**Activity:** Below this sentence is a listing; return exactly its lines from the one with "store_slice slice bytes;" to the one with "OSInode_read_loop file (buffers buf) 0.", both kept, and nothing more.

**Data records:**

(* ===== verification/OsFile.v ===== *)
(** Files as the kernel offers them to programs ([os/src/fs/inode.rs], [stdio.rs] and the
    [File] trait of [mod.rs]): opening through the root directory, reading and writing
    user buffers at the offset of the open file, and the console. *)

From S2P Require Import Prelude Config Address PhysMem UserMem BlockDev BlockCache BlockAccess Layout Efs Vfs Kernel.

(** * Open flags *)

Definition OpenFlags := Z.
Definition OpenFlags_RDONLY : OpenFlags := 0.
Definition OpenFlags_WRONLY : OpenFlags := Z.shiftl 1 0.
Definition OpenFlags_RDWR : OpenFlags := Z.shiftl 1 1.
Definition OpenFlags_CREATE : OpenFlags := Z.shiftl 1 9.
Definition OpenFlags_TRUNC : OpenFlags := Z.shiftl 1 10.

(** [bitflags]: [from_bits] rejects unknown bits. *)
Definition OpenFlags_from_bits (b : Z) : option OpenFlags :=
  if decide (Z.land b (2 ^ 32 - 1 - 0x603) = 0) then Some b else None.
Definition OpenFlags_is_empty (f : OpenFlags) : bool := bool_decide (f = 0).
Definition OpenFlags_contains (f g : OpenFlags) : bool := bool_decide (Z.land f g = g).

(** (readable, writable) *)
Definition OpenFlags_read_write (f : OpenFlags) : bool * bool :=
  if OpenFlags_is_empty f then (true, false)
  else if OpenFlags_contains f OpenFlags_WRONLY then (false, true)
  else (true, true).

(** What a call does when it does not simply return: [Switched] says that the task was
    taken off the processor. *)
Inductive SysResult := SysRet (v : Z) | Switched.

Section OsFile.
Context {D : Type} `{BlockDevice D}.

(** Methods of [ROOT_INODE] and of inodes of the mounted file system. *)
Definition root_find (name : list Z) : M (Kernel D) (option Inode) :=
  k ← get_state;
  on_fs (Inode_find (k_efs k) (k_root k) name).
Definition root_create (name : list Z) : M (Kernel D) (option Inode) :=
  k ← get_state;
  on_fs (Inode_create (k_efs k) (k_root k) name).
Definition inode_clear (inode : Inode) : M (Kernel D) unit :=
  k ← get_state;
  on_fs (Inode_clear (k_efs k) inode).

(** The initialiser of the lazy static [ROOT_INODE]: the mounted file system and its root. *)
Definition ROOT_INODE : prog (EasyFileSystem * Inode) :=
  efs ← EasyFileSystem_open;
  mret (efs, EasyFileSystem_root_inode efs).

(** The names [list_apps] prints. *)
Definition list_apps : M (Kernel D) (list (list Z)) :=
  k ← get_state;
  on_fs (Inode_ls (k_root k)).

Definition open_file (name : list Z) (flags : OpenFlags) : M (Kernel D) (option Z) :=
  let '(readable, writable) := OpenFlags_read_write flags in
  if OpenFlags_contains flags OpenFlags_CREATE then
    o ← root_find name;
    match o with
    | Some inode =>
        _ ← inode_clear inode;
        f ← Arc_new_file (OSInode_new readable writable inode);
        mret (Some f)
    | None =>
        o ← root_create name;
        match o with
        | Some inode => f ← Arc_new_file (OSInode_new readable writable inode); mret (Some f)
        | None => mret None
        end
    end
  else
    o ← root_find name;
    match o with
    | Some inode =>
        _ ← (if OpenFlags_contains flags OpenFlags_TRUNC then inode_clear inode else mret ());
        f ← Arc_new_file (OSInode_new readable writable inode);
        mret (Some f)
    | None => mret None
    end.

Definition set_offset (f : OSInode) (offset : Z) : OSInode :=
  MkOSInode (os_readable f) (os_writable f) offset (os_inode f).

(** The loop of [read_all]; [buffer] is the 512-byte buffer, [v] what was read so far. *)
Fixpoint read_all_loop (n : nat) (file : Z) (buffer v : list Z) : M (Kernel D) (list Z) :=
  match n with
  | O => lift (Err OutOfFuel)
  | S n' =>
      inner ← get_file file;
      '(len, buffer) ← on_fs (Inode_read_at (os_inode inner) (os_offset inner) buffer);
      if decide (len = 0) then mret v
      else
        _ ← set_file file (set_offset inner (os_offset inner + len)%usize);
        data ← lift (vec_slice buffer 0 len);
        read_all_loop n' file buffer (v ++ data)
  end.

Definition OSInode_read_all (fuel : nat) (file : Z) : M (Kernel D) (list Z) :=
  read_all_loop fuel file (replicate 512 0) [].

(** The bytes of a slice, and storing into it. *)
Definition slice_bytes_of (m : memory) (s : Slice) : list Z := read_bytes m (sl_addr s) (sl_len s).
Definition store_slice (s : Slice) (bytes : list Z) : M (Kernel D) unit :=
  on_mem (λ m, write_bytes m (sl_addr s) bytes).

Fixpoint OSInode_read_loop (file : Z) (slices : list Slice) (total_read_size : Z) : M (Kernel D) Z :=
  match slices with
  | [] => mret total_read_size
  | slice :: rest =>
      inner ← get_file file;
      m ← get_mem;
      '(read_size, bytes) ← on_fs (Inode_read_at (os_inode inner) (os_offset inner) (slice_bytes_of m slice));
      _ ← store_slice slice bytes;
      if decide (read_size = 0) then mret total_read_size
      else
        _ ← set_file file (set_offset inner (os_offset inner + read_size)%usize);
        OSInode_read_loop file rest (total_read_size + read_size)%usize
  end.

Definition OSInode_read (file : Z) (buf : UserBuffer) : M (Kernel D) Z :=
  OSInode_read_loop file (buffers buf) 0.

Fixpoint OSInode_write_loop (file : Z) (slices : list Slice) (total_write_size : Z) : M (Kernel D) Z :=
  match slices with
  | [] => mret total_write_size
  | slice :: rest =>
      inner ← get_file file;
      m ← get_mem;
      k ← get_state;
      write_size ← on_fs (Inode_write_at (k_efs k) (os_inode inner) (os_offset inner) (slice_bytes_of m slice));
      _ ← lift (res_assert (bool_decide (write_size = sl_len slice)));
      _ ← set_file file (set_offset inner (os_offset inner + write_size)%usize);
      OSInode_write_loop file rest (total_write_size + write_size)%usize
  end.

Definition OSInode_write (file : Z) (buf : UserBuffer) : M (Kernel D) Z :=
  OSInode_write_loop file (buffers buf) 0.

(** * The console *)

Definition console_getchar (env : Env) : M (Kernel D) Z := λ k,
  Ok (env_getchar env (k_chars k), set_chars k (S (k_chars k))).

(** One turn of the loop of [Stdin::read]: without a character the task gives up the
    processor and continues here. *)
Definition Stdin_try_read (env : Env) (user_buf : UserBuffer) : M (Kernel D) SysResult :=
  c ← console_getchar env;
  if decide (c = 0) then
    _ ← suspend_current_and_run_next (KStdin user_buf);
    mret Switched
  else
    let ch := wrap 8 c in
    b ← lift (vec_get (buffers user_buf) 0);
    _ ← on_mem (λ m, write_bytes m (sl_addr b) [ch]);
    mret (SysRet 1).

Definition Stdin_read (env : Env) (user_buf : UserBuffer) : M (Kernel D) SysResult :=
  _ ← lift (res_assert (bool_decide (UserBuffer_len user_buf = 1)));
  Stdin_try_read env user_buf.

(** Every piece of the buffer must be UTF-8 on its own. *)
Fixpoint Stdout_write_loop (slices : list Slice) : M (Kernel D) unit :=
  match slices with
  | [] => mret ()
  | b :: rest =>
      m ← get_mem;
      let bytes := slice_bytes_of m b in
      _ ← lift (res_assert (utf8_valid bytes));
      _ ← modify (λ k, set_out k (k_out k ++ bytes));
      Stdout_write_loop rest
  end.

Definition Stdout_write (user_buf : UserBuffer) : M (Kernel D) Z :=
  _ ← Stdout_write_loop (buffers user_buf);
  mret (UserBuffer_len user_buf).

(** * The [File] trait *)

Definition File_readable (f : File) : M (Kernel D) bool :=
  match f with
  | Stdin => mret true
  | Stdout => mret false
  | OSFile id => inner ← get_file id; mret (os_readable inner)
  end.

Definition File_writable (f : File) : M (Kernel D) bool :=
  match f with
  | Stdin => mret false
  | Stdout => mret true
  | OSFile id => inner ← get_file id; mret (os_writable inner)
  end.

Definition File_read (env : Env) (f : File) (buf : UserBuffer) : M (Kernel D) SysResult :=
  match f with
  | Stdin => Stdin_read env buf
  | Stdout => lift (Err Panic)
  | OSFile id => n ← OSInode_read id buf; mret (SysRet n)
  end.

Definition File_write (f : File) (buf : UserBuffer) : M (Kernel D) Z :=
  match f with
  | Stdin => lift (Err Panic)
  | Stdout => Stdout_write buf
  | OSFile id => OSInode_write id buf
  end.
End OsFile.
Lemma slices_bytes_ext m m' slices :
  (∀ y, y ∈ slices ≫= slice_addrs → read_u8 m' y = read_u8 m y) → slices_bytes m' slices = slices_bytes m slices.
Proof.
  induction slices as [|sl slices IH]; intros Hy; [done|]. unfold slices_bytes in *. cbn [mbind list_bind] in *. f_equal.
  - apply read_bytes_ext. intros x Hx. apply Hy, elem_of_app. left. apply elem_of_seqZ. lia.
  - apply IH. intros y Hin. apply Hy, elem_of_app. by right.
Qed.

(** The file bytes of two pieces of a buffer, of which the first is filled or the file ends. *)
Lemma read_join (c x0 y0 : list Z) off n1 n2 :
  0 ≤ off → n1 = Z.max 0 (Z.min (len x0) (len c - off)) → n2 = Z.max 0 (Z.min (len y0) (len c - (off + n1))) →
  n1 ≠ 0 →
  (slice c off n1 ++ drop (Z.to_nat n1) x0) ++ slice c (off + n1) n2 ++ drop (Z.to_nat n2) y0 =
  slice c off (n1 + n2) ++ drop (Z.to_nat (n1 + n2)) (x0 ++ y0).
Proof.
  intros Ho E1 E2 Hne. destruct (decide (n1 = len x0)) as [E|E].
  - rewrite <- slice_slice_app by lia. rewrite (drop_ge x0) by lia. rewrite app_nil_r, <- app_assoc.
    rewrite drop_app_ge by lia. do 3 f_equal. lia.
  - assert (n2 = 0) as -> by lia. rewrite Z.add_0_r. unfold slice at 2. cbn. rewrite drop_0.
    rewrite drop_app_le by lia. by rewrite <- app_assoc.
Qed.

**Answer space:**
      _ ← store_slice slice bytes;
      if decide (read_size = 0) then mret total_read_size
      else
        _ ← set_file file (set_offset inner (os_offset inner + read_size)%usize);
        OSInode_read_loop file rest (total_read_size + read_size)%usize
  end.

Definition OSInode_read (file : Z) (buf : UserBuffer) : M (Kernel D) Z :=
  OSInode_read_loop file (buffers buf) 0.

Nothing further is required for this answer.